* _Exercise prompt_: Wherever the string "ClassificationSummary" shows up in the records below, return that line.

::::::

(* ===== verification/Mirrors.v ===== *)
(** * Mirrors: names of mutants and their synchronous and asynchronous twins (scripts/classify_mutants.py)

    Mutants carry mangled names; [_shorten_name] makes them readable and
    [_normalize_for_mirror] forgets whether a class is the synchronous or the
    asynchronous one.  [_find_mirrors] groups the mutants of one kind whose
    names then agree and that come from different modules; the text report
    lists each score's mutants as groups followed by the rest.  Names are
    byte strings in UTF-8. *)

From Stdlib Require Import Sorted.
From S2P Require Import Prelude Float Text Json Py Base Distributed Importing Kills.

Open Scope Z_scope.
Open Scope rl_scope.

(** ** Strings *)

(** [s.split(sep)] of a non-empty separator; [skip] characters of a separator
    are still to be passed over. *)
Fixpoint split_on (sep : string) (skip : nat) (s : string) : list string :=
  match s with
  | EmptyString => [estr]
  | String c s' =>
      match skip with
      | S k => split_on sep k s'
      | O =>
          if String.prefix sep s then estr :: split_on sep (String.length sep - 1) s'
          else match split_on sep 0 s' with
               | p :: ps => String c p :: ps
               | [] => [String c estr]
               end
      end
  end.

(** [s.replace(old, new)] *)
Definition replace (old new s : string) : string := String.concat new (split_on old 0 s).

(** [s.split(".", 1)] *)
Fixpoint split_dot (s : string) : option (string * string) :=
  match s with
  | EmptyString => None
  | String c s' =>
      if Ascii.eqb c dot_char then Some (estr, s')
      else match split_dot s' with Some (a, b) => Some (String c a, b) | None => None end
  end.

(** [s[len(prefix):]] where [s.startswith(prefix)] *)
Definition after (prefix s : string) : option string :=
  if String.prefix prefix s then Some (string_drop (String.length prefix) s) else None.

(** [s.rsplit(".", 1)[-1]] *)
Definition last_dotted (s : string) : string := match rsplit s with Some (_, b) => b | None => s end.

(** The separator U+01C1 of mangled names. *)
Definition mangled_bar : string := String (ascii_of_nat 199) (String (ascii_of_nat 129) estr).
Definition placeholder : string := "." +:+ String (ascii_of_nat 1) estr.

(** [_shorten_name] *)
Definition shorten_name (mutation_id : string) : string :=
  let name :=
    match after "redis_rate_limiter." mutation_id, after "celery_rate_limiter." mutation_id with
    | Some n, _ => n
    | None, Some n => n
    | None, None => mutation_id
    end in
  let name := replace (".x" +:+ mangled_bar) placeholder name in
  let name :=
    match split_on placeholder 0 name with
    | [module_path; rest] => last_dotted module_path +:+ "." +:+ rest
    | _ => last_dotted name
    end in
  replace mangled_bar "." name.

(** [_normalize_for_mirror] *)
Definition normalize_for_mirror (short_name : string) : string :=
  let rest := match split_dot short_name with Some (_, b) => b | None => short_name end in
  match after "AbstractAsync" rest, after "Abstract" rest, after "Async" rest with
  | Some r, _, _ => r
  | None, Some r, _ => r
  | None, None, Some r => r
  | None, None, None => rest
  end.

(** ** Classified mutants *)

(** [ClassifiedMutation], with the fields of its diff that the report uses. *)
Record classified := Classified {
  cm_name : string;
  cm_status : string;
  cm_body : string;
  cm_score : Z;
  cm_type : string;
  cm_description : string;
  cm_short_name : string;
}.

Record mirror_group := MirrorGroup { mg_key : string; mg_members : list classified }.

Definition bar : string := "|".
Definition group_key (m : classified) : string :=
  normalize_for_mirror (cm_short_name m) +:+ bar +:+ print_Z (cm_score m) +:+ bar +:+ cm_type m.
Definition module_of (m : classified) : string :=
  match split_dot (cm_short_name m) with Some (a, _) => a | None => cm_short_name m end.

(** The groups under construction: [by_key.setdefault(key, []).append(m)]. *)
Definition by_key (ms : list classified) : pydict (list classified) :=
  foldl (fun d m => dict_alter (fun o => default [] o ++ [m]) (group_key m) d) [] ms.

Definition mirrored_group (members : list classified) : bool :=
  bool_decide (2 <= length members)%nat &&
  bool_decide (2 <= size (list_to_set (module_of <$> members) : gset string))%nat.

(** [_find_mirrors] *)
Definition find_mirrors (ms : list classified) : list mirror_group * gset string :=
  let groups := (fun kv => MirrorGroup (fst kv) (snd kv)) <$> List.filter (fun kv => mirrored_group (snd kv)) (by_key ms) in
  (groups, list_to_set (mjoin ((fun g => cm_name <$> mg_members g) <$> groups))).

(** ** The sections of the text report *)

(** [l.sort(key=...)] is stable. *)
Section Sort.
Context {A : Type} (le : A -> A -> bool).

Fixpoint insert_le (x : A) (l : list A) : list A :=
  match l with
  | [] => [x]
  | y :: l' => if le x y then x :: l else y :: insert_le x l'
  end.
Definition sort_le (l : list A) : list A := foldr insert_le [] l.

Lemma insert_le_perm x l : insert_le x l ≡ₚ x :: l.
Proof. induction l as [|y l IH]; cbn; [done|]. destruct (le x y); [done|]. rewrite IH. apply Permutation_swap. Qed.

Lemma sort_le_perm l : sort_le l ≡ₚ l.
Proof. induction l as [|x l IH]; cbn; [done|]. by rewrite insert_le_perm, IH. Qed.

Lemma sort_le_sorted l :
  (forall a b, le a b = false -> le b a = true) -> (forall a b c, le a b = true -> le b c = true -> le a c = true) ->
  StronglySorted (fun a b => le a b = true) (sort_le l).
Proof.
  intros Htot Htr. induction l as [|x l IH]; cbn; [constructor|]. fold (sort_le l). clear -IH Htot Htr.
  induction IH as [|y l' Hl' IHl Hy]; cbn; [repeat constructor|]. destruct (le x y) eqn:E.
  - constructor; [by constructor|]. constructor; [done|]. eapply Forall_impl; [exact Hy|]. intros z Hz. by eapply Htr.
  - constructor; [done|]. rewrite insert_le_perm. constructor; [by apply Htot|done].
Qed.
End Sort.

::::::

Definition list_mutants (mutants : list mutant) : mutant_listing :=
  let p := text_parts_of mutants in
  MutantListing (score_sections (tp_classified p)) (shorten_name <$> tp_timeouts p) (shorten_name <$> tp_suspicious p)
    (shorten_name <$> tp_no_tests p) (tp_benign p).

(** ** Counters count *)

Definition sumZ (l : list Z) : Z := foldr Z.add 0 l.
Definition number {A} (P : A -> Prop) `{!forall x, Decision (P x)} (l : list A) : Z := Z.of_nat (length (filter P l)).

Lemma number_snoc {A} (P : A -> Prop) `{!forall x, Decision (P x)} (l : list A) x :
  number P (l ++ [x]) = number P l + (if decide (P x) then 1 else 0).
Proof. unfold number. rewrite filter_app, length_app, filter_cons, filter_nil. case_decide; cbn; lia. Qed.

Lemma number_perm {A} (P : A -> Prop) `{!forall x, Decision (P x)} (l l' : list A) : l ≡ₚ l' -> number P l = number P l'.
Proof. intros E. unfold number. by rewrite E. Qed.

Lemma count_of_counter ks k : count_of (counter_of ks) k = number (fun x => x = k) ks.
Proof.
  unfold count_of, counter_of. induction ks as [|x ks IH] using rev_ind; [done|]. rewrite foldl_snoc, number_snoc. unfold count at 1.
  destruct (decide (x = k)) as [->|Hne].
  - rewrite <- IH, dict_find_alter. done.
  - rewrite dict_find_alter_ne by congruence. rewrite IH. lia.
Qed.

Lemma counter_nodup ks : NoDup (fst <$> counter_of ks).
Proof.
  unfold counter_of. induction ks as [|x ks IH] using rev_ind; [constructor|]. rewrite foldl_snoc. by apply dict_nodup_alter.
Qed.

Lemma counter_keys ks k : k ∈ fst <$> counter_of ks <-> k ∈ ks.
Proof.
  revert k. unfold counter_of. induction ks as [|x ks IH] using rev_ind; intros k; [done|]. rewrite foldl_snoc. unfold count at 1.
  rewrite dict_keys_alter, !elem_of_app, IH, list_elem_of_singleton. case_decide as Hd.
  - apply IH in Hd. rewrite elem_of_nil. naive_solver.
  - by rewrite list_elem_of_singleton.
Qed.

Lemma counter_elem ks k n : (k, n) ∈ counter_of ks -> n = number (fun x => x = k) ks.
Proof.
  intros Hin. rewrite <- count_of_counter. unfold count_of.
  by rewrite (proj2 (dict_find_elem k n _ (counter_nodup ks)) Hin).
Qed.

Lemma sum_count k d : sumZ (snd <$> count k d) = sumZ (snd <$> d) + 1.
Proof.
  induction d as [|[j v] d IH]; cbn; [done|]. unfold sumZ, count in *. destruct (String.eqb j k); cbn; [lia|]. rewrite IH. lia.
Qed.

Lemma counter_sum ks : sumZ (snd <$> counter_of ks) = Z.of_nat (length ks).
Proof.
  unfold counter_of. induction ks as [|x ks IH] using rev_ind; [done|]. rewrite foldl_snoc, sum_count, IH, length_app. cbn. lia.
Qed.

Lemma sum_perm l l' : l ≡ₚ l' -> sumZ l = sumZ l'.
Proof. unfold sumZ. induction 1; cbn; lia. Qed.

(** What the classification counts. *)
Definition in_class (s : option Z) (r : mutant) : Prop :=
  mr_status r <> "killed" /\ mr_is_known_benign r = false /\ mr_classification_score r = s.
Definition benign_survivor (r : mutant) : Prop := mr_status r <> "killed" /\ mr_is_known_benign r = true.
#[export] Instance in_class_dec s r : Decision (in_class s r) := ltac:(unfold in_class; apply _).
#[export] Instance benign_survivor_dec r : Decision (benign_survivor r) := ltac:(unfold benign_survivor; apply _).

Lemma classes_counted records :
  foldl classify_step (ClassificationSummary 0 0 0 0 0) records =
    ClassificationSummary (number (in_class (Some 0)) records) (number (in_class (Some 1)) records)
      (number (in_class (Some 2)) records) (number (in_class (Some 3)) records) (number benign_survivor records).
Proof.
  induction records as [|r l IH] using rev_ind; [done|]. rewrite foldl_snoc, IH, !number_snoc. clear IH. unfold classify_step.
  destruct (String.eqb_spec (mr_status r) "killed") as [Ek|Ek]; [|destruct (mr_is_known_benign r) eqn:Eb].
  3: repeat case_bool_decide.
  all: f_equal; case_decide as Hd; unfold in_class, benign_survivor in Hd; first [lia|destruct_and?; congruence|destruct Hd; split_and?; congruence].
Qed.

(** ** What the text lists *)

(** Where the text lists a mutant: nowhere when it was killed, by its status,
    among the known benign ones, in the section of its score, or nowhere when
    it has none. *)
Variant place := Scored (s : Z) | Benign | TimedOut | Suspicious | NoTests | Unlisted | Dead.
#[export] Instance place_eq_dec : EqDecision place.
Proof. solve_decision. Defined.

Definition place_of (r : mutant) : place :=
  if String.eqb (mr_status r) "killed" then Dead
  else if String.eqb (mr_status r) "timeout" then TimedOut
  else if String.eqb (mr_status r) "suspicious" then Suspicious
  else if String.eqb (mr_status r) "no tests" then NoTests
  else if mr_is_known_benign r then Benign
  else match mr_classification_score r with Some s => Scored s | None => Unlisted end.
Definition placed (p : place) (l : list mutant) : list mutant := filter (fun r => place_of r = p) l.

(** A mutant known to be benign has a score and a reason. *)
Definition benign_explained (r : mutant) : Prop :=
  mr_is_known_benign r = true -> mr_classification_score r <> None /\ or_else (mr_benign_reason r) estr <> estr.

::::::

* _Task result_:
  foldl classify_step (ClassificationSummary 0 0 0 0 0) records =
    ClassificationSummary (number (in_class (Some 0)) records) (number (in_class (Some 1)) records)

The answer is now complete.